Support slicing tree model (#6302)

This PR is meant the end the confusion around best_ntree_limit and unify model slicing. We have multi-class and random forests, asking users to understand how to set ntree_limit is difficult and error prone. * Implement the save_best option in early stopping. Co-authored-by: Philip Hyunsu Cho <chohyu01@cs.washington.edu>
2020-11-03 02:27:39 -05:00
parent 29745c6df2
commit 2cc9662005
19 changed files with 550 additions and 37 deletions
--- a/python-package/xgboost/callback.py
+++ b/python-package/xgboost/callback.py
@@ -10,7 +10,7 @@ from typing import Callable, List
 import numpy

 from . import rabit
-from .core import EarlyStopException, CallbackEnv
+from .core import EarlyStopException, CallbackEnv, Booster, XGBoostError
 from .compat import STRING_TYPES


@@ -279,9 +279,11 @@ class TrainingCallback(ABC):

    def before_training(self, model):
        '''Run before training starts.'''
+        return model

    def after_training(self, model):
        '''Run after training is finished.'''
+        return model

    def before_iteration(self, model, epoch, evals_log):
        '''Run before each iteration.  Return True when training should stop.'''
@@ -362,12 +364,24 @@ class CallbackContainer:
    def before_training(self, model):
        '''Function called before training.'''
        for c in self.callbacks:
-            c.before_training(model=model)
+            model = c.before_training(model=model)
+            msg = 'before_training should return the model'
+            if self.is_cv:
+                assert isinstance(model.cvfolds, list), msg
+            else:
+                assert isinstance(model, Booster), msg
+        return model

    def after_training(self, model):
        '''Function called after training.'''
        for c in self.callbacks:
-            c.after_training(model)
+            model = c.after_training(model=model)
+            msg = 'after_training should return the model'
+            if self.is_cv:
+                assert isinstance(model.cvfolds, list), msg
+            else:
+                assert isinstance(model, Booster), msg
+        return model

    def before_iteration(self, model, epoch, dtrain, evals):
        '''Function called before training iteration.'''
@@ -461,7 +475,7 @@ class EarlyStopping(TrainingCallback):
    maximize : bool
        Whether to maximize evaluation metric.  None means auto (discouraged).
    save_best : bool
-        Placeholder, the feature is not yet supported.
+        Whether training should return the best model or the last model.
    '''
    def __init__(self,
                 rounds,
@@ -473,9 +487,6 @@ class EarlyStopping(TrainingCallback):
        self.metric_name = metric_name
        self.rounds = rounds
        self.save_best = save_best
-        # https://github.com/dmlc/xgboost/issues/5531
-        assert self.save_best is False, 'save best is not yet supported.'
-
        self.maximize = maximize
        self.stopping_history = {}

@@ -525,7 +536,7 @@ class EarlyStopping(TrainingCallback):
            return True
        return False

-    def after_iteration(self, model, epoch, evals_log):
+    def after_iteration(self, model: Booster, epoch, evals_log):
        msg = 'Must have at least 1 validation dataset for early stopping.'
        assert len(evals_log.keys()) >= 1, msg
        data_name = ''
@@ -551,6 +562,14 @@ class EarlyStopping(TrainingCallback):
        score = data_log[metric_name][-1]
        return self._update_rounds(score, data_name, metric_name, model, epoch)

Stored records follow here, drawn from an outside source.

(** X27: a node just created is found again by its address, provided no
    stored node, the new one included, is named like that address: the
    name is looked up first. *)
Theorem node_create_then_find (new_id : string) (now : Z) (kw : Node.kwargs)
    (tb tb' : Node.table) (node : Node.t) :
  Node.create new_id now kw tb = (inr node, tb') →
  (∀ i r, tb' !! i = Some r → Node.name r ≠ Node.address (Node.columns node)) →
  Node.find (Node.address (Node.columns node)) tb' = Some node.
Proof.
  unfold Node.create.
  destruct (Node.kw_address kw) as [a|]; [|discriminate].
  case_bool_decide as Hlen; [discriminate|].
  destruct (Node.kw_name kw) as [n|]; [|discriminate].
  intros [= <- <-]. cbn [Node.columns Node.address]. intros Hnoname.
  set (c := Node.mkCols n a _ _) in *.
  assert (Hfree : ∀ i r, tb !! i = Some r → Node.address r ≠ a).
  { intros i r Hi Hr.
    apply (proj1 (length_zero_no_elem _) Hlen (i, r)).
    apply filter_address_elem. auto. }
  unfold Node.find.
  destruct (Node.filter_name a (<[new_id := c]> tb)) as [|[i0 r0] l] eqn:Hf.
  2:{ exfalso. assert (Hin : (i0, r0) ∈ Node.filter_name a (<[new_id := c]> tb))
        by (rewrite Hf; left).
      apply filter_name_elem in Hin as [Hi0 Hr0].
      exact (Hnoname i0 r0 Hi0 Hr0). }
  cbn [head].
  destruct (Node.filter_address a (<[new_id := c]> tb)) as [|[i0 r0] l] eqn:Hfa.
  - exfalso.
    assert (Hin : (new_id, c) ∈ Node.filter_address a (<[new_id := c]> tb)).
    { apply filter_address_elem. rewrite lookup_insert_eq. auto. }
    rewrite Hfa in Hin. inversion Hin.
  - assert (Hin : (i0, r0) ∈ Node.filter_address a (<[new_id := c]> tb))
      by (rewrite Hfa; left).
    apply filter_address_elem in Hin as [Hi0 Hr0].
    destruct (decide (i0 = new_id)) as [->|Hne].
    + rewrite lookup_insert_eq in Hi0. injection Hi0 as <-. reflexivity.
    + rewrite lookup_insert_ne in Hi0 by congruence.
      exfalso. exact (Hfree i0 r0 Hi0 Hr0).
Qed.
(** * sanarte-hydrogen: cart line controls and the product page loader

    A shallow embedding of [app/components/cart/CartLineItem.tsx] and of
    the product route ([loader], [loadCriticalData], [loadDeferredData]).

    - JavaScript numbers are restricted to what the cart can hold: the
      GraphQL [Int] quantities (as [Z], exact for doubles below 2^53) and
      [NaN], which is what [Number] yields on a string it cannot read.
    - React elements are an inductive tree; the components are functions
      producing such trees.
    - The loader is written in a small state-and-exception monad whose state
      is the trace of storefront requests and awaits; promises are first
      class values settled against an oracle for the storefront. *)

From Stdlib Require Import ZArith Bool List Lia.
From Stdlib Require Import Decimal DecimalString DecimalZ DecimalPos.
From stdpp Require Import base strings list gmap.

#[local] Set Warnings "-register-all".

Local Open Scope string_scope.
Local Open Scope list_scope.
Local Open Scope Z_scope.

(* ===================================================================== *)
(** ** JavaScript numbers and the coercions the component uses *)
(* ===================================================================== *)

Module JS.

Inductive number :=
| Int (z : Z)
| NaN.

(** [a + b], [a - b] *)
Definition add (a b : number) : number :=
  match a, b with
  | Int x, Int y => Int (x + y)
  | _, _ => NaN
  end.

Definition sub (a b : number) : number :=
  match a, b with
  | Int x, Int y => Int (x - y)
  | _, _ => NaN
  end.

(** [Math.max(a, b)]: [NaN] as soon as one argument is. *)
Definition Math_max (a b : number) : number :=
  match a, b with
  | Int x, Int y => Int (Z.max x y)
  | _, _ => NaN
  end.

(** [a <= b] and [a > b]: every comparison with [NaN] is false. *)
Definition le (a b : number) : bool :=
  match a, b with
  | Int x, Int y => x <=? y
  | _, _ => false
  end.

Definition gt (a b : number) : bool :=
  match a, b with
  | Int x, Int y => x >? y
  | _, _ => false
  end.

(** Truthiness of a number: [0] and [NaN] are falsy. *)
Definition truthy (a : number) : bool :=
  match a with
  | Int x => negb (x =? 0)
  | NaN => false
  end.
(** The body of the [try] block up to the call of [ai.live.connect],
    cut where it waits.  [aistudio] is [Some hasKey] when
    [window.aistudio] exists, [mic] is the outcome of [getUserMedia]
    (asked for only when [forceNoMic] is false). *)

(** Lines 75-83: the error message is cleared, then the key check, which
    waits for [hasSelectedApiKey] (line 79) and [openSelectKey]
    (line 81). *)
Definition connect_enter (aistudio : option bool) : action :=
  pure (setErrorMessage None) ;;
  (match aistudio with
   | Some false => emit OpenSelectKey
   | _ => skip
   end).

(** Lines 85-86: the status, then [initializeAudio], which is waited
    for. *)
Definition connect_prepare : action :=
  pure (setStatus CONNECTING) ;;
  pure initializeAudio.

(** Lines 90-196: the microphone, waited for on line 95, then the
    session. *)
Definition connect_acquire (forceNoMic : bool) (mic : getUserMedia_result)
  : action :=
  if negb forceNoMic then
    match mic with
    | Granted =>
        pure (setIsMicEnabled true) ;;
        live_connect true
    | Rejected micErr =>
        pure (setIsMicEnabled false) ;;
        if is_denied micErr then
          (* return: the session is not opened *)
          pure (setStatus ERROR) ;;
          pure (setErrorMessage (Some micDeniedMessage))
        else live_connect false
    end
  else
    pure (setIsMicEnabled false) ;;
    live_connect false.

(** A connect attempt taken from its first line to the call of
    [ai.live.connect] (or to its early return), no other callback
    running while it waits. *)
Definition connectToZulim (forceNoMic : bool) (aistudio : option bool)
  (mic : getUserMedia_result) : action :=
  connect_enter aistudio ;;
  connect_prepare ;;
  connect_acquire forceNoMic mic.

(** Line 198: the promise of [ai.live.connect] resolved. *)
Definition connect_resolved : action := pure (setSessionRef true).

(** The [catch] of line 199, [errMessage] being [err.message]. *)
Definition connect_catch (errMessage : option jsstring) : action :=
  pure (setStatus ERROR) ;;
  pure (setErrorMessage
          (Some (JsString.or_else errMessage connectionFailedMessage))).

(** [onopen] of a session whose connect attempt holds [micStream] in
    its variable [stream] (lines 123-140). *)
Definition onopen_with (micStream : bool) : action :=
  pure (setStatus CONNECTED) ;;
  (fun s => if micStream && audioContextRef s
            then emit StartCapture s
            else skip s).

(** [onopen] of the session of the latest attempt that reached
    [ai.live.connect]: the event [OnOpen] below.  The opening of an
    older session, whose attempt had another [stream], is
    [onopen_with] of that stream. *)
Definition onopen : action :=
  fun s => onopen_with (stream s) s.

(** [OpenSelectKey] stands for [window.aistudio?.openSelectKey()]. *)
Definition onerror (eMessage : option jsstring) : action :=
  (match eMessage with
   | Some msg =>
       if JsString.includes msg (JsString.lit "Requested entity was not found")
       then emit OpenSelectKey
       else skip
   | None => skip
   end) ;;
  pure (setStatus ERROR) ;;
  pure (setErrorMessage (Some connectionErrorMessage)).

Definition onclose : action := pure (setStatus DISCONNECTED).

(** ** [handleSendText] (lines 206-217) *)

Definition handleSendText : action :=
  fun s =>
    if negb (JsString.truthy (JsString.trim (inputText s)))
       || negb (sessionRef s)
    then skip s
    else
      let userMsg := JsString.trim (inputText s) in
      (pure (setMessages
               (fun prev => prev ++ [{| role := user; text := userMsg |}])) ;;
       pure (setInputText []) ;;
       emit (SendRealtimeText userMsg)) s.

(** ** The component as an event loop *)

Inductive event :=
| Connect (forceNoMic : bool) (aistudio : option bool)
    (mic : getUserMedia_result)
| ConnectResolved
| ConnectCatch (errMessage : option jsstring)
| OnOpen
| OnMessage (now : Q) (m : LiveServerMessage)
| OnError (eMessage : option jsstring)
| OnClose
| SourceEnded (id : nat)
| ChangeInput (value : jsstring)
| SubmitText
| AnimationFrame (speaking : bool) (dataArray : list Byte.byte).

Definition step (e : event) : action :=
  match e with
  | Connect forceNoMic aistudio mic => connectToZulim forceNoMic aistudio mic
  | ConnectResolved => connect_resolved
  | ConnectCatch errMessage => connect_catch errMessage
  | OnOpen => onopen
  | OnMessage now m => onmessage now m
  | OnError eMessage => onerror eMessage
  | OnClose => onclose
  | SourceEnded id => source_ended id
  | ChangeInput value => pure (setInputText value)
  | SubmitText => handleSendText
  | AnimationFrame speaking dataArray =>
      fun s => match updateLipSync speaking dataArray s with
               | Some r => r
               | None => skip s
               end
  end.

Fixpoint run (es : list event) : action :=
  match es with
  | [] => skip
  | e :: rest => step e ;; run rest
  end.

Definition state_after (es : list event) (s : App) : App := fst (run es s).

Definition effects_of (es : list event) (s : App) : list effect :=
  snd (run es s).

(** ** Playback slots *)

Record PlaybackSlot := {
  slot_source : nat;
  scheduledStart : Q;
  slot_duration : Q
}.


(** The slots created by a sequence of calls: one per [source.start]. *)
Fixpoint slots (out : list effect) : list PlaybackSlot :=
  match out with
  | [] => []
  | StartSource id when duration :: rest =>
      {| slot_source := id; scheduledStart := when;
         slot_duration := duration |} :: slots rest
  | _ :: rest => slots rest
  end.

(** A chunk: the output-clock time at which it arrives and the duration
    of its decoded buffer. *)
Definition chunk_events (chunks : list (Q * Q)) : list event :=
  map (fun c => OnMessage (fst c) (AudioChunk (snd c))) chunks.

Local Open Scope Q_scope.

(** A transcript delta: its arrival time and its text. *)
Definition delta_events (deltas : list (Q * jsstring)) : list event :=
  map (fun d => OnMessage (fst d) (TranscriptDelta (snd d))) deltas.



(** An event that carries the interruption flag. *)
Definition is_reset (e : event) : bool :=
  match e with
  | OnMessage _ m => interrupted m
  | _ => false
  end.

(** Durations of decoded buffers are not negative. *)
Definition duration_ok (e : event) : Prop :=
  match e with
  | OnMessage _ m =>
      match inlineAudio m with
      | Some duration => 0 <= duration
      | None => True
      end
  | _ => True
  end.


(** ** Statements about the state *)

Definition speaking_matches_sources (s : App) : Prop :=
  isSpeaking s = true <-> sourcesRef s ≠ ∅.

(** The events that lower the speaking flag: the end of the last active
    source, and a message with the interruption flag. *)
Definition ends_speech (e : event) (s : App) : Prop :=
  match e with
  | SourceEnded id => sourcesRef s ∖ {[id]} = ∅
  | OnMessage _ m => interrupted m = true
  | _ => False
  end.

(** ** [ZulimCharacter] (components/ZulimCharacter.tsx)

    The numbers the component puts into the styles: pixels for the
    mouth, a factor for the eyes, percents for the three bars of the
    badge. *)

Module ZulimCharacter.
Lemma read_parameters_satisfies (n : nat) :
  forall (c0 : nat) (st : batch_state) (h : list event),
    satisfies (read_parameters cfg env n c0 st) h (read_parameters_post n c0 st).
Proof.
  induction n as [| n IH]; intros c0 st h.
  - unfold satisfies, read_parameters_post. cbn.
    repeat split; try reflexivity; try lia.
    intros c Hc. left. split; reflexivity.
  - cbn [read_parameters]. unfold satisfies. rewrite bind_fst, bind_snd.
    pose proof (read_parameter_satisfies cfg env c0 st h) as H1.
    unfold satisfies in H1.
    destruct (read_parameter cfg env c0 st h) as [st1 o1]. cbn [fst snd] in *.
    specialize (IH (S c0) st1 (h ++ o1)). unfold satisfies in IH.
    destruct (read_parameters cfg env n (S c0) st1 (h ++ o1)) as [st2 o2].
    cbn [fst snd] in *.
    destruct H1 as (Hatt1 & Hoth1 & Hinfo1 & Hpub1 & Hcnt1 & Hdata1).
    destruct IH as (Hatt2 & Hout2 & Hinfo2 & Hpub2 & Hcnt2 & Hdata2).
    unfold read_parameters_post. repeat split.
    + intros c. rewrite attempts_of_app.
      destruct (Nat.eq_dec c c0) as [-> | Hne].
      * destruct (Hout2 c0 ltac:(lia)) as [-> _]. lia.
      * destruct (Hoth1 c Hne) as [-> _]. apply Hatt2.
    + rewrite attempts_of_app.
      destruct (Hoth1 c ltac:(lia)) as [-> _].
      destruct (Hout2 c ltac:(lia)) as [-> _]. reflexivity.
    + rewrite filter_app.
      destruct (Hoth1 c ltac:(lia)) as [_ ->].
      destruct (Hout2 c ltac:(lia)) as [_ ->]. reflexivity.
    + intros c Hc. rewrite filter_app.
      destruct (Nat.eq_dec c c0) as [-> | Hne].
      * destruct (Hout2 c0 ltac:(lia)) as [_ ->]. rewrite app_nil_r. exact Hinfo1.
      * destruct (Hoth1 c Hne) as [_ ->]. apply Hinfo2. lia.
    + rewrite publish_calls_app, Hpub1, Hpub2. reflexivity.
    + rewrite successes_app. lia.
    + intros c Hc. rewrite filter_app.
      destruct (Nat.eq_dec c c0) as [-> | Hne].
      * (* the parameter read in this pass *)
        destruct (Hout2 c0 ltac:(lia)) as [Hno2 _].
        pose proof (no_attempt_no_success c0 o2 Hno2) as Hnone2.
        rewrite Hnone2, app_nil_r.
        assert (Hkeep : field_of_cid c0 (data st2) = field_of_cid c0 (data st1)).
        { destruct (Hdata2 c0 Hc) as [[_ Hf] | (key & raw & Hs & _)]; [exact Hf |].
          rewrite Hnone2 in Hs. discriminate. }
        rewrite Hkeep, filter_is_success_of.
        destruct Hdata1 as [[Hs1 Hd1] | (key & raw & Hs1 & Hd1)].
        -- left. rewrite Hs1, Hd1. split; reflexivity.
        -- right. exists key, raw. rewrite Hs1. cbn. rewrite Nat.eqb_refl.
           split; [reflexivity |].
           destruct (store_converted_value_field c0 (convert_sdm120_ieee754 raw)
                       (data st) Hc) as (d' & Hst & Hf & _).
           rewrite Hst in Hd1. rewrite Hd1. exact Hf.
      * (* a parameter read in another pass *)
        destruct (Hoth1 c Hne) as [Hno1 _].
        rewrite (no_attempt_no_success c o1 Hno1). cbn [app].
        assert (Hkeep : field_of_cid c (data st1) = field_of_cid c (data st)).
        { destruct Hdata1 as [[_ Hd1] | (key & raw & _ & Hd1)].
          - rewrite Hd1. reflexivity.
          - destruct (Nat.lt_ge_cases c0 CID_COUNT) as [Hlt | Hge].
            + destruct (store_converted_value_field c0 (convert_sdm120_ieee754 raw)
                          (data st) Hlt) as (d' & Hst & _ & Hf).
              rewrite Hst in Hd1. rewrite Hd1. apply Hf. exact Hne.
            + rewrite (store_converted_value_none c0 _ _ Hge) in Hd1.
              rewrite Hd1. reflexivity. }
        rewrite <- Hkeep. apply Hdata2. exact Hc.
Qed.
(** * stl-parser: the ASCII STL parser of package [stl]

    A shallow embedding of [internal/stl] (the parser, [CountTriangles],
    the [Triangle] record), of [internal/file.Reader] and of the [Run]
    function of the count command, followed by the properties of the
    parser that the specification states and by further properties read
    off the code.

    Go values are modelled as follows.
    - [[]byte] is [list byte]; a Go [string] is a Rocq [string].
    - [int] is [Z] (no parse reaches the 64-bit bound: the line counter
      grows by one per line read).
    - An [error] is a value of the inductive [error]; the Go [nil] error is
      [None : option error].
    - A [*bufio.Scanner] is the list of tokens it will still deliver
      together with the error it reports once they are exhausted.
    - The package-level variables [name] and [triangles] are the record
      [globals], threaded through every function that touches them.
    - The two functions of the Go standard library the parser relies on,
      [bufio.ScanWords] and [strconv.ParseFloat], are the fields of the
      class [Runtime]; every general theorem holds for any instance. *)

From Stdlib Require Import List String Ascii ZArith Lia Bool Arith.
From Stdlib Require Import Strings.Byte.
From Stdlib Require Import DecimalString.
Import ListNotations.

Set Warnings "-register-all".

Local Open Scope string_scope.
Local Open Scope list_scope.
Local Open Scope Z_scope.

(** ** Go runtime values *)

Module Go.

(** Error values: [errors.New], the two [fmt.Errorf] formats the parser
    uses, and the result of [errors.Join]. *)
Inductive error : Type :=
| New (text : string)
| Errorf_line (line : Z) (wrapped : error)       (* "%d: %w" *)
| Errorf_ident (wrapped : error) (ident : string) (* "%w: %s" *)
| Joined (errs : list error).
(** * State-space search: BreadthFirstSearch, DepthFirstSearch,
      UniformCostSearch, AStarSearch and BestFirstSearch

    A shallow embedding of [Assignment 1 - Search/search.py].

    - A [Problem] is the record of the four operations the search functions
      call on it; states are compared and hashed, so the state type carries
      decidable equality and is countable, and Python's [set] of states is a
      [gset].
    - The operations of a problem and the heuristic are pure functions:
      the same arguments give the same result.  Step costs and heuristic
      values are integers ([Z]).
    - Every [while frontier:] loop is a step function iterated with fuel;
      an [outcome] is either [Return]ed by the Python function or still
      [Running] when the fuel is spent.
    - Each loop state carries the list of [get_actions]/[get_successor]
      calls made so far, so that statements about which states were expanded
      can be made.
    - [heapq] is modelled by its contract: [heappush] adds an item and
      [heappop] removes the smallest item under Python's tuple comparison.
      Every tuple pushed by the search functions holds a fresh value of
      [itertools.count()] in its second place, so a comparison is always
      decided by the first two components. *)

From Stdlib Require Import ZArith List Lia.
From stdpp Require Import base decidable list sorting gmap sets.

Local Open Scope Z_scope.

(** ** Loops *)

Section Loops.
Context {Call St : Type}.

(** What a search function has done after some iterations of its loop:
    it has returned [r] (having made the calls [calls]), or it is still
    looping in state [st]. *)
Inductive outcome (R : Type) :=
| Return (r : R) (calls : list Call)
| Running (st : St).

Context {R : Type}.

(** [while] loop: [step] is one evaluation of the loop test followed by
    the body. *)
Fixpoint iterate (step : St -> outcome R) (fuel : nat) (st : St)
  : outcome R :=
  match fuel with
  | O => Running R st
  | Datatypes.S fuel' =>
      match step st with
      | Return _ r calls => Return R r calls
      | Running _ st' => iterate step fuel' st'
      end
  end.

(** [for x in xs:] whose body may [return]. *)
Fixpoint for_each {X E : Type} (body : X -> St -> E + St)
         (xs : list X) (st : St) : E + St :=
  match xs with
  | [] => inr st
  | x :: xs' =>
      match body x st with
      | inl r => inl r
      | inr st' => for_each body xs' st'
      end
  end.

(** [for x in xs:] whose body never returns. *)
Fixpoint for_all {X : Type} (body : X -> St -> St)
         (xs : list X) (st : St) : St :=
  match xs with
  | [] => st
  | x :: xs' => for_all body xs' (body x st)
  end.
End Loops.

(** The calls made so far, whether the function has returned or not. *)
Definition outcome_calls {Call St R : Type} (calls_of : St -> list Call)
           (o : @outcome Call St R) : list Call :=
  match o with
  | Return _ _ calls => calls
  | Running _ st => calls_of st
  end.
Lemma Node_new_Ok_expands (nodes : NodesMap) value v :
  expands nodes value v →
  ∀ fuel t, Node_new fuel value nodes = Ok t → is_Some (nodes !! v).
Proof.
  induction 1 as [r|r above c v Habove Hc Hexp IH]; intros fuel t Hnew;
    apply Node_new_Ok_inv in Hnew as (fuel' & above' & cs & -> & Hl & Hcs & _).
  - eauto.
  - assert (above' = above) as -> by congruence.
    apply list_elem_of_lookup in Hc as [i Hi].
    destruct (Forall2_lookup_l _ _ _ _ _ Hcs Hi) as (tc & _ & Htc).
    by eapply IH.
Qed.

Lemma Node_new_fuel_mono fuel : ∀ fuel' value (nodes : NodesMap) t,
  (fuel ≤ fuel')%nat →
  Node_new fuel value nodes = Ok t → Node_new fuel' value nodes = Ok t.
Proof.
  induction fuel as [|fuel IH]; intros fuel' value nodes t Hle Hnew; [done|].
  apply Node_new_Ok_inv in Hnew as (f & above & cs & [= <-] & Hl & Hcs & ->).
  destruct fuel' as [|fuel']; [lia|].
  apply Node_new_Ok_intro with (above := above); [done|].
  eapply Forall2_impl; [exact Hcs|]. intros v c Hv. apply IH; [lia|done].
Qed.

Lemma chain_NoDup path : chain path → NoDup path.
Proof.
  induction 1 as [|x u path Hnext Hx1 Hnotin Hchain IH].
  - apply NoDup_singleton.
  - by apply NoDup_cons.
Qed.

Lemma chain_next_below u path y :
  chain (u :: path) → y ∈ u :: path → y ≠ 1 → next y ∈ path.
Proof.
  remember (u :: path) as p eqn:Ep. intros Hchain. revert u path Ep.
  induction Hchain as [|x u0 p0 Hnext Hx1 Hnotin Hchain IH];
    intros u path [= <- <-] Hy Hy1.
  - apply list_elem_of_singleton in Hy. done.
  - apply elem_of_cons in Hy as [->|Hy].
    + rewrite Hnext. by left.
    + right. by eapply IH.
Qed.

Lemma chain_child u path x :
  chain (u :: path) → next x = u → x ≠ 1 → chain (x :: u :: path).
Proof.
  intros Hchain Hnext Hx1. constructor; try done.
  intros Hin. pose proof (chain_next_below _ _ _ Hchain Hin Hx1) as Hbelow.
  rewrite Hnext in Hbelow.
  apply chain_NoDup, NoDup_cons in Hchain as [Hu _]. done.
Qed.

Lemma NoDup_length_le_size (l : list Z) (X : gset Z) :
  NoDup l → (∀ y, y ∈ l → y ∈ X) → (length l ≤ size X)%nat.
Proof.
  intros Hnd Hsub. rewrite <- (size_list_to_set (C := gset Z) l Hnd).
  apply subseteq_size. intros y Hy. apply Hsub. by apply elem_of_list_to_set in Hy.
Qed.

+    def after_training(self, model: Booster):
+        try:
+            if self.save_best:
+                model = model[: int(model.attr('best_iteration'))]
+        except XGBoostError as e:
+            raise XGBoostError('`save_best` is not applicable to current booster') from e
+        return model
+

 class EvaluationMonitor(TrainingCallback):
    '''Print the evaluation result at each iteration.
@@ -684,9 +703,11 @@ class LegacyCallbacks:

    def before_training(self, model):
        '''Nothing to do for legacy callbacks'''
+        return model

    def after_training(self, model):
        '''Nothing to do for legacy callbacks'''
+        return model

    def before_iteration(self, model, epoch, dtrain, evals):
        '''Called before each iteration.'''
--- a/python-package/xgboost/core.py
+++ b/python-package/xgboost/core.py
@@ -944,8 +944,8 @@ class Booster(object):
            Parameters for boosters.
        cache : list
            List of cache items.
-        model_file : string or os.PathLike
-            Path to the model file.
+        model_file : string/os.PathLike/Booster/bytearray
+            Path to the model file if it's string or PathLike.
        """
        for d in cache:
            if not isinstance(d, DMatrix):
@@ -1021,6 +1021,43 @@ class Booster(object):
            state['handle'] = handle
        self.__dict__.update(state)

+    def __getitem__(self, val):
+        if isinstance(val, int):
+            val = slice(val, val+1)
+        if isinstance(val, tuple):
+            raise ValueError('Only supports slicing through 1 dimension.')
+        if not isinstance(val, slice):
+            msg = _expect((int, slice), type(val))
+            raise TypeError(msg)
+        if isinstance(val.start, type(Ellipsis)) or val.start is None:
+            start = 0
+        else:
+            start = val.start
+        if isinstance(val.stop, type(Ellipsis)) or val.stop is None:
+            stop = 0
+        else:
+            stop = val.stop
+            if stop < start:
+                raise ValueError('Invalid slice', val)
+
+        step = val.step if val.step is not None else 1
+
+        start = ctypes.c_int(start)
+        stop = ctypes.c_int(stop)
+        step = ctypes.c_int(step)
+
+        sliced_handle = ctypes.c_void_p()
+        status = _LIB.XGBoosterSlice(self.handle, start, stop, step,
+                                     ctypes.byref(sliced_handle))
+        if status == -2:
+            raise IndexError('Layer index out of range')
+        _check_call(status)
+
+        sliced = Booster()
+        _check_call(_LIB.XGBoosterFree(sliced.handle))
+        sliced.handle = sliced_handle
+        return sliced
+
    def save_config(self):
        '''Output internal parameter configuration of Booster as a JSON
        string.
--- a/python-package/xgboost/training.py
+++ b/python-package/xgboost/training.py
@@ -103,7 +103,7 @@ def _train_internal(params, dtrain,
            num_boost_round, feval, evals_result, callbacks,
            show_stdv=False, cvfolds=None)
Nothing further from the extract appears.